Source material
○ ○ ○ ○ ○ ○ ○
Lemma split_head_free (sep : ascii) (s : string) :
  free_of sep (List.hd "" (NewsReply.split sep s)) = true.
Proof.
  induction s as [|c r IH]; [reflexivity|]. cbn [NewsReply.split].
  destruct (Ascii.eqb c sep) eqn:E; [reflexivity|].
  destruct (NewsReply.split sep r) as [|x xs]; cbn in *; now rewrite E.
Qed.

Lemma split_at_first (sep : ascii) (h r : string) :
  free_of sep h = true ->
  NewsReply.split sep (h ++ String sep r) = h :: NewsReply.split sep r.
Proof.
  induction h as [|c h IH]; intros Hf.
  - rewrite append_nil_l. cbn [NewsReply.split]. now rewrite Ascii.eqb_refl.
  - cbn [free_of] in Hf. apply andb_true_iff in Hf as [Hc Hf].
    rewrite append_cons. cbn [NewsReply.split].
    apply negb_true_iff in Hc. rewrite Hc, (IH Hf). reflexivity.
Qed.

Lemma url_of_nonempty (chunks : list (option string)) (i : nat) :
  NewsReply.url_of chunks i <> "".
Proof.
  assert (U : forall j u, NewsReply.uri_at chunks j = Some u -> u <> "").
  { intros j u. unfold NewsReply.uri_at.
    destruct (List.nth_error chunks j) as [[v|]|]; try discriminate.
    destruct v; cbn; [discriminate|]. intros [= <-]. discriminate. }
  unfold NewsReply.url_of.
  destruct (NewsReply.uri_at chunks i) eqn:E; [exact (U _ _ E)|].
  destruct (NewsReply.uri_at chunks 0) eqn:E0; [exact (U _ _ E0) | discriminate].
Qed.

Lemma headline_of_shape (line : string) :
  NewsReply.headline_of line <> "" /\ free_of ":" (NewsReply.headline_of line) = true.
Proof.
  unfold NewsReply.headline_of, NewsReply.before_colon.
  pose proof (split_head_free ":" (NewsReply.strip_bullet (NewsReply.strip_ordinal line)))
    as F.
  destruct (List.hd "" (NewsReply.split ":" _)) as [|c h]; cbn [JS.nonempty].
  - split; [discriminate | reflexivity].
  - split; [discriminate | exact F].
Qed.

(** X19. The live reply yields at most eight items, one for each of the
    first eight lines that are longer than ten characters once trimmed,
    whatever the reply holds; each has a headline that is not empty and
    holds no colon, and a link that is not empty. *)
Theorem reply_yields_at_most_eight_well_formed_items :
  forall (toLocaleTimeString : Z -> string)
         (response : NewsReply.GenerateContentResponse) (now : Z),
    let items := NewsReply.newsItems toLocaleTimeString response now in
    List.length items
    = Nat.min 8 (List.length (NewsReply.lines (default "" (NewsReply.text response)))) /\
    (List.length items <= 8)%nat /\
    forall item, In item items ->
      NewsFeed.headline item <> "" /\
      JS.includes (NewsFeed.headline item) ":" = false /\
      NewsFeed.url item <> "".
Proof.
  intros fmt response now items.
  assert (L : List.length items
              = Nat.min 8 (List.length (NewsReply.lines (default "" (NewsReply.text response))))).
  { unfold items, NewsReply.newsItems. rewrite length_imap, List.length_firstn.
    now destruct (NewsReply.text response). }
  split; [exact L|]. split; [rewrite L; apply Nat.le_min_l|].
  intros item Hin. apply list_elem_of_In, elem_of_lookup_imap_1 in Hin
    as (i & line & -> & _).
  cbn [NewsFeed.headline NewsFeed.url NewsReply.item].
  destruct (headline_of_shape line) as [H1 H2].
  split; [exact H1|]. split; [|apply url_of_nonempty].
  now rewrite free_of_includes, H2.
Qed.

(** X20. A line [h:r] whose part [h] before the first colon is not
    empty and does not start with a digit, a dash or a star gives the
    headline [h] and the summary [r] trimmed; and for every line with a
    colon, the text before its first colon, the colon and the text after
    it make up the line again. *)
Theorem colon_splits_headline_from_summary :
  forall (c : ascii) (h r : string),
    JS.digit_of c = None -> c <> "-"%char -> c <> "*"%char ->
    free_of ":" (String c h) = true ->
    NewsReply.headline_of (String c h ++ String ":" r) = String c h /\
    NewsReply.summary_of (String c h ++ String ":" r) = JS.trim r /\
    forall line,
      (NewsReply.before_colon line ++ String ":" (NewsReply.after_colon line))%string = line
      \/ JS.includes line ":" = false.
Proof.
  intros c h r Hd Hdash Hstar Hf.
  assert (S : NewsReply.split ":" (String c h ++ String ":" r)
              = String c h :: NewsReply.split ":" r) by now apply split_at_first.
  split; [|split].
  - unfold NewsReply.headline_of, NewsReply.before_colon.
    assert (O : NewsReply.strip_ordinal (String c h ++ String ":" r)
                = (String c h ++ String ":" r)%string).
    { unfold NewsReply.strip_ordinal. rewrite append_cons. cbn [JS.scan_digits].
      now rewrite Hd. }
    assert (B : NewsReply.strip_bullet (String c h ++ String ":" r)
                = (String c h ++ String ":" r)%string).
    { unfold NewsReply.strip_bullet. rewrite append_cons.
      destruct (Ascii.eqb_spec c "-"); [congruence|].
      destruct (Ascii.eqb_spec c "*"); [congruence|]. reflexivity. }
    rewrite O, B, S. reflexivity.
  - unfold NewsReply.summary_of, NewsReply.after_colon.
    assert (I : JS.includes (String c h ++ String ":" r) ":" = true).
    { rewrite free_of_includes.
      apply negb_true_iff. clear. induction (String c h) as [|a s IH];
        [rewrite append_nil_l; reflexivity|].
      rewrite append_cons. cbn [free_of]. rewrite IH. apply andb_false_r. }
    rewrite I, S. cbn [List.tl]. now rewrite join_split.
  - intros line. pose proof (join_split ":" line) as J.
    pose proof (split_nonempty ":" line) as N.
    unfold NewsReply.before_colon, NewsReply.after_colon.
    destruct (NewsReply.split ":" line) as [|x [|y ys]] eqn:E; [congruence| |].
    + right. cbn in J. subst x. rewrite free_of_includes.
      apply negb_false_iff.
      pose proof (split_head_free ":" line) as F. now rewrite E in F.
    + left. cbn [List.hd List.tl].
      change (String.concat ":" (x :: y :: ys))
        with (x ++ String ":" "" ++ String.concat ":" (y :: ys))%string in J.
      rewrite append_cons, append_nil_l in J. exact J.
Qed.

Lemma colon_splits_headline_from_summary_witness :
  NewsReply.headline_of "Bitcoin rallies: ETF inflows" = "Bitcoin rallies" /\
  NewsReply.summary_of "Bitcoin rallies: ETF inflows" = "ETF inflows".
Proof.
  destruct (colon_splits_headline_from_summary "B" "itcoin rallies" " ETF inflows"
              eq_refl) as (H1 & H2 & _); try discriminate; [reflexivity|].
  split; [exact H1 | exact H2].
Defined.

(** X21. A reply with no line longer than ten characters once trimmed
    (an absent or empty text among them) is a failed fetch: on a forced
    refresh the items shown and the store stay as they were and the
    error flag is raised. *)
Theorem reply_without_usable_line_is_a_failure :
  forall (toLocaleTimeString : Z -> string)
         (response : NewsReply.GenerateContentResponse) (now date now' : Z)
         (w : NewsFeed.World),
    (forall line, In line (NewsReply.split "010" (default "" (NewsReply.text response))) ->
                  (String.length (JS.trim line) <= 10)%nat) ->
    let w' := NewsReply.fetchNews_live toLocaleTimeString true now (Some response)
                date now' w in
    NewsFeed.news (NewsFeed.state w') = NewsFeed.news (NewsFeed.state w) /\
    NewsFeed.localStorage w' = NewsFeed.localStorage w /\
    NewsFeed.error (NewsFeed.state w') = true.
Proof.
  intros fmt response now date now' w H w'.
  assert (E : NewsReply.newsItems fmt response date = []).
  { unfold NewsReply.newsItems.
    replace (NewsReply.lines match NewsReply.text response with
                             | Some t => t
                             | None => ""
                             end) with (@nil string); [reflexivity|].
    symmetry. unfold NewsReply.lines.
    assert (G : forall l : list string,
               (forall line, In line l -> (String.length (JS.trim line) <= 10)%nat) ->
               List.filter (fun l => (10 <? String.length (JS.trim l))%nat) l = []).
    { induction l as [|x l IH]; intros Hl; [reflexivity|]. cbn [List.filter].
      assert (L : (10 <? String.length (JS.trim x))%nat = false)
        by (apply Nat.ltb_ge, Hl; now left).
      rewrite L. apply IH. intros line Hin. apply Hl. now right. }
    apply G. destruct (NewsReply.text response); exact H. }
  unfold w', NewsReply.fetchNews_live. rewrite E. cbn. repeat split.
Qed.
○ ○ ○ ○ ○ ○ ○
Problem to work on
Would you output, unchanged, each line from the start of the records to the line that holds "induction h as [|c h IH]; intros Hf.", both included and nothing else?

Response to the task
Lemma split_head_free (sep : ascii) (s : string) :
  free_of sep (List.hd "" (NewsReply.split sep s)) = true.
Proof.
  induction s as [|c r IH]; [reflexivity|]. cbn [NewsReply.split].
  destruct (Ascii.eqb c sep) eqn:E; [reflexivity|].
  destruct (NewsReply.split sep r) as [|x xs]; cbn in *; now rewrite E.
Qed.

Lemma split_at_first (sep : ascii) (h r : string) :
  free_of sep h = true ->
  NewsReply.split sep (h ++ String sep r) = h :: NewsReply.split sep r.
Proof.
  induction h as [|c h IH]; intros Hf.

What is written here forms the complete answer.